Definition det_image (evt : event) : result (option camera_image) :=
  match image evt with
  | Retrieved img => Ok (Some (FloatImage img))
  | RetrievedInt img => Ok (Some (IntImage img))
  | Missing => Ok None
  | Failed e => Raise e
  end.

Section Edges.

(** [scipy.signal.fftconvolve(in1, in2, mode='same')]. *)
Context (fftconvolve : list F → list F → list F).

(** From the cropped image to the convolution. *)
Definition convolved (cropped : camera_image) : result (list F) :=
  proj ← match cropped with
         | FloatImage cropped => normalize (np_sum_axis0 cropped)
         | IntImage cropped => normalize_int (int_sum_axis0 cropped)
         end;
  mret (fftconvolve proj kernel).

(** The body of the [try] for one event. *)
Definition try_body (evt : event) : st edge_lists unit :=
  img ← lift (det_image evt);
  cropped ← lift (crop_image img 40 60);
  conv ← lift (convolved cropped);
  e ← lift (argmax conv);
  _ ← append_edge e;
  last_edge ← gets (λ l, last (edge_pos l));
  a ← lift (match last_edge with
            | Some e => getitem conv e
            | None => Raise IndexError
            end);
  append_ampl a.

(** One round of [for idx, evt in enumerate(self.ds.events())]. *)
Definition loop_body (stage_code : string) (evt : event) : st edge_lists unit :=
  _ ← append_stage (epics evt stage_code);
  try_except (try_body evt) pop_stage.

Fixpoint for_each {S B} (body : B → st S unit) (l : list B) : st S unit :=
  match l with
  | [] => mret tt
  | x :: l => _ ← body x; for_each body l
  end.

Definition detect_edges (hutch : string) (events : list event)
  : result (list F * list nat * list F) :=
  let start := {| stage_pos := []; edge_pos := []; conv_ampl := [] |} in
  stage_code ← ttstage_code hutch;
  match for_each (loop_body stage_code) events start with
  | (Ok _, l) => Ok (stage_pos l, edge_pos l, conv_ampl l)
  | (Raise e, _) => Raise e
  end.

(** What the body of the [try] computes from the image of an event: the
    edge position and the amplitude it appends. *)
Definition frame_edge (img : option camera_image) : result (nat * F) :=
  cropped ← crop_image img 40 60;
  conv ← convolved cropped;
  e ← argmax conv;
  a ← getitem conv e;
  mret (e, a).

(** The sample an event contributes, if any. *)
Definition event_sample (stage_code : string) (evt : event)
  : option (F * nat * F) :=
  match det_image evt ≫= frame_edge with
  | Ok ea => Some (epics evt stage_code, ea.1, ea.2)
  | Raise _ => None
  end.

Definition extend (l : edge_lists) (s : option (F * nat * F)) : edge_lists :=
  match s with
  | Some (d, e, a) =>
      {| stage_pos := stage_pos l ++ [d]; edge_pos := edge_pos l ++ [e];
         conv_ampl := conv_ampl l ++ [a] |}
  | None => l
  end.

End Edges.

(** The events whose image [det.image] returns. *)
Definition retrieved (evt : event) : bool :=
  match image evt with
  | Retrieved _ | RetrievedInt _ => true
  | _ => false
  end.


(** A convolution by the defining sums, cut to the size of [in1] the way
    mode ['same'] centres it.  [fftconvolve] computes the same sums through
    a Fourier transform, up to rounding. *)
Definition convolve_at (in1 in2 : list F) (k : nat) : F :=
  foldl (λ acc i,
      match in1 !! i, (if decide (i ≤ k) then in2 !! (k - i) else None) with
      | Some a, Some b => fadd acc (fmul a b)
      | _, _ => acc
      end)
    fzero (seq 0 (length in1)).

Definition convolve_same (in1 in2 : list F) : list F :=
  let full := convolve_at in1 in2 <$> seq 0 (length in1 + length in2 - 1) in
  take (length in1) (drop ((length in2 - 1) / 2) full).

End Tool.

End TimeTool.

(** ** Specification vocabulary for the panel mapper *)

Module PanelSpec.
Import Numpy PsanaInterface.

(** A rectangular array of shape [(p, f, s)]. *)
Definition shaped {A} (p f s : nat) (x : list (list (list A))) : Prop :=
  length x = p ∧
  Forall (λ pn, length pn = f ∧ Forall (λ row : list A, length row = s) pn) x.

(** The element at [(p, f, s)] of a 3-dimensional array. *)
Definition at3 {A} (x : list (list (list A))) (p f s : nat) : option A :=
  pn ← x !! p; row ← pn !! f; row !! s.

(** The canvas shape [(index_max_x, index_max_y)] that
    [assemble_image_stack_batch] computes from a map. *)
Definition canvas_shape (pixel_index_map : index_map) : result (nat * nat) :=
  mx ← np_max (coords fst pixel_index_map);
  my ← np_max (coords snd pixel_index_map);
  h ← dim (mx + 1);
  w ← dim (my + 1);
  mret (h, w).

(** The canvas cell every source location designates: its coordinate pair
    resolved against the canvas shape the way numpy resolves an index.  For
    a map of non-negative coordinates the cell is the pair itself. *)
Definition targets (pixel_index_map : index_map)
  : result (list (list (list (nat * nat)))) :=
  hw ← canvas_shape pixel_index_map;
  mapM (resolve_panel hw.1 hw.2) pixel_index_map.

(** An image of shape [(h, w)]. *)
Definition image_shape {A} (h w : nat) (im : list (list A)) : Prop :=
  length im = h ∧ Forall (λ row : list A, length row = w) im.

(** The stores of the panel loop for one image stack [x], one block per
    panel [l < n]: panel [l] stores [x[l]] at the cells of panel [l], in C
    order. *)
Definition blocks {V} (cells : list (list (list (nat * nat))))
    (x : list (list (list V))) (n : nat) : list (list (nat * nat * V)) :=
  (λ l, zip (concat (default [] (cells !! l))) (concat (default [] (x !! l))))
    <$> seq 0 n.

#[global] Arguments blocks : simpl never.

(** The batch axis made explicit ([np.expand_dims]) and dropped again. *)
Definition images_list {V} (x : @images V) : list (list (list V)) :=
  match x with Image2 im => [im] | Image3 ims => ims end.

Definition stack_list {V} (x : @image_stack V) : list (list (list (list V))) :=
  match x with Stack3 x => [x] | Stack4 xs => xs end.

Definition pack_images {V} (ims : list (list (list V))) : @images V :=
  match ims with [im] => Image2 im | _ => Image3 ims end.

Definition pack_stack {V} (xs : list (list (list (list V)))) : @image_stack V :=
  match xs with [x] => Stack3 x | _ => Stack4 xs end.

(** The cell of a non-negative coordinate pair is the pair itself. *)
Definition cell_of (zrc : Z * Z) : nat * nat := (Z.to_nat zrc.1, Z.to_nat zrc.2).

Definition cells_of (M : index_map) : list (list (list (nat * nat))) :=
  (λ pn : list (list (Z * Z)),
     (λ row : list (Z * Z), cell_of <$> row) <$> pn) <$> M.

(** Arrays converted element by element ([astype]). *)
Definition cast_stack {E V} (cast : E → V) (x : list (list (list E)))
  : list (list (list V)) :=
  (λ pn : list (list E), (λ row : list E, cast <$> row) <$> pn) <$> x.

Definition cast_image_stack {E V} (cast : E → V) (x : @image_stack E)
  : @image_stack V :=
  match x with
  | Stack3 x => Stack3 (cast_stack cast x)
  | Stack4 xs => Stack4 (cast_stack cast <$> xs)
  end.

Definition cast_image {E V} (cast : E → V) (im : list (list E))
  : list (list V) :=
  (λ row : list E, cast <$> row) <$> im.

Definition cast_images {E V} (cast : E → V) (x : @images E) : @images V :=
  match x with
  | Image2 im => Image2 (cast_image cast im)
  | Image3 ims => Image3 (cast_image cast <$> ims)
  end.

(** What both functions do with a leading axis of length one. *)
Definition squeeze {V} (x : @image_stack V) : @image_stack V :=
  match x with
  | Stack4 [x] => Stack3 x
  | _ => x
  end.

End PanelSpec.

(** ** Concrete inputs *)

Module Examples.
Import Numpy PsanaInterface PanelSpec TimeTool.

(** A map with a negative coordinate and two panels, a batch of two. *)
Definition M_ex : index_map :=
  [[[(0, 0); (0, 1)]; [(1, 0); (1, 1)]];
   [[(0, 2); (0, 3)]; [(-1, 2); (1, 3)]]]%Z.

Definition X_ex : @image_stack Z :=
  Stack4 [[[[1; 2]; [3; 4]]; [[5; 6]; [7; 8]]];
          [[[11; 12]; [13; 14]]; [[15; 16]; [17; 18]]]]%Z.

Definition cells_ex : list (list (list (nat * nat))) :=
  [[[(0, 0); (0, 1)]; [(1, 0); (1, 1)]];
   [[(0, 2); (0, 3)]; [(1, 2); (1, 3)]]].

(** Two panels that store to the same cell. *)
Definition M_collide : index_map :=
  [[[(0, 0); (0, 1)]]; [[(0, 1); (0, 2)]]]%Z.




(** A float64 batch of two for the map [M_ex]. *)
Definition X_float : @image_stack float :=
  Stack4 [[[[1; 2]; [3; 4]]; [[5; 6]; [7; 8]]];
          [[[11; 12]; [13; 14]]; [[15; 16]; [17; 18]]]]%float.

(** A calibrator of experiment [mfxlz0420] in the interpreter state
    [files], holding the model [m]. *)
Definition calibrator (m : @model_t float) (files : string → option (list float))
  : @world float :=
  {| self := set_model m (init "mfxlz0420"); stdout := []; files := files |}.

Definition no_files : string → option (list float) := λ _, None.

(** Coefficient files: one named the usual way, one with a second dot in
    its name, one given by a relative path. *)
Definition coefficient_files (name : string) : option (list float) :=
  if String.eqb name "model.npy" then Some [1; 0; 0]%float
  else if String.eqb name "fit.npy.txt" then Some [1; 0; 0]%float
  else if String.eqb name "./fit.npy" then Some [1; 0; 0]%float
  else None.

(** A stand-in for the least-squares solve of [np.polyfit]: the constant
    polynomial through the first sample. *)
Definition lstsq_first_sample (x : list Z) (y : list float) (deg : nat)
  : result (list float) :=
  match y with
  | y0 :: _ => Ok (replicate deg 0%float ++ [y0])
  | [] => Raise ValueError
  end.

(** Camera frames of 42 rows: one with a step, one flat. *)
Definition frame_step : @frame float :=
  {| ncols := 6; rows := replicate 42 [1; 1; 1; 7; 7; 7]%float |}.

Definition frame_flat : @frame float :=
  {| ncols := 4; rows := replicate 42 [5; 5; 5; 5]%float |}.

(** A flat frame of an integer dtype, and a float frame without columns. *)
Definition int_frame_flat : int_frame :=
  {| int_ncols := 4; int_rows := replicate 42 [5; 5; 5; 5]%Z |}.


Definition event_of (delay : float) (r : @retrieval float) : @event float :=
  {| epics := λ _, delay; image := r |}.

Definition run_events : list (@event float) :=
  [event_of 1 (Retrieved frame_step); event_of 2 Missing;
   event_of 3 (Retrieved frame_step); event_of 4 (Failed ValueError);
   event_of 5 (RetrievedInt int_frame_flat)]%float.

End Examples.

(** ** The [PsanaInterface] object: event bookkeeping *)

Module PsanaRun.
Import Numpy.

(** The exceptions of the class: those of Python and numpy, and the
    [IOError] that [get_images] raises itself. *)
Inductive psana_exn : Type :=
  | Builtin (e : exn)
  | IOError.

Inductive outcome (A : Type) : Type :=
  | Returned (a : A)
  | Thrown (e : psana_exn).

Arguments Returned {A} a.
Arguments Thrown {A} e.

(** A method: it maps the object to an outcome and the object it leaves,
    also when it raises. *)
Definition io (S A : Type) : Type := S → outcome A * S.

#[global] Instance io_ret {S} : MRet (io S) := λ A a s, (Returned a, s).

#[global] Instance io_bind {S} : MBind (io S) :=
  λ A B f m s,
    match m s with
    | (Returned a, s') => f a s'
    | (Thrown e, s') => (Thrown e, s')
    end.

Definition io_lift {S A} (r : result A) : io S A :=
  λ s, match r with
       | Ok a => (Returned a, s)
       | Raise e => (Thrown (Builtin e), s)
       end.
######
As listed above, the lines from the line with "foldl (λ acc" to the line with "(** A rectangular" are to be echoed exactly, with both ends included and nothing added.

Written answer:
  foldl (λ acc i,
      match in1 !! i, (if decide (i ≤ k) then in2 !! (k - i) else None) with
      | Some a, Some b => fadd acc (fmul a b)
      | _, _ => acc
      end)
    fzero (seq 0 (length in1)).

Definition convolve_same (in1 in2 : list F) : list F :=
  let full := convolve_at in1 in2 <$> seq 0 (length in1 + length in2 - 1) in
  take (length in1) (drop ((length in2 - 1) / 2) full).

End Tool.

End TimeTool.

(** ** Specification vocabulary for the panel mapper *)

Module PanelSpec.
Import Numpy PsanaInterface.

(** A rectangular array of shape [(p, f, s)]. *)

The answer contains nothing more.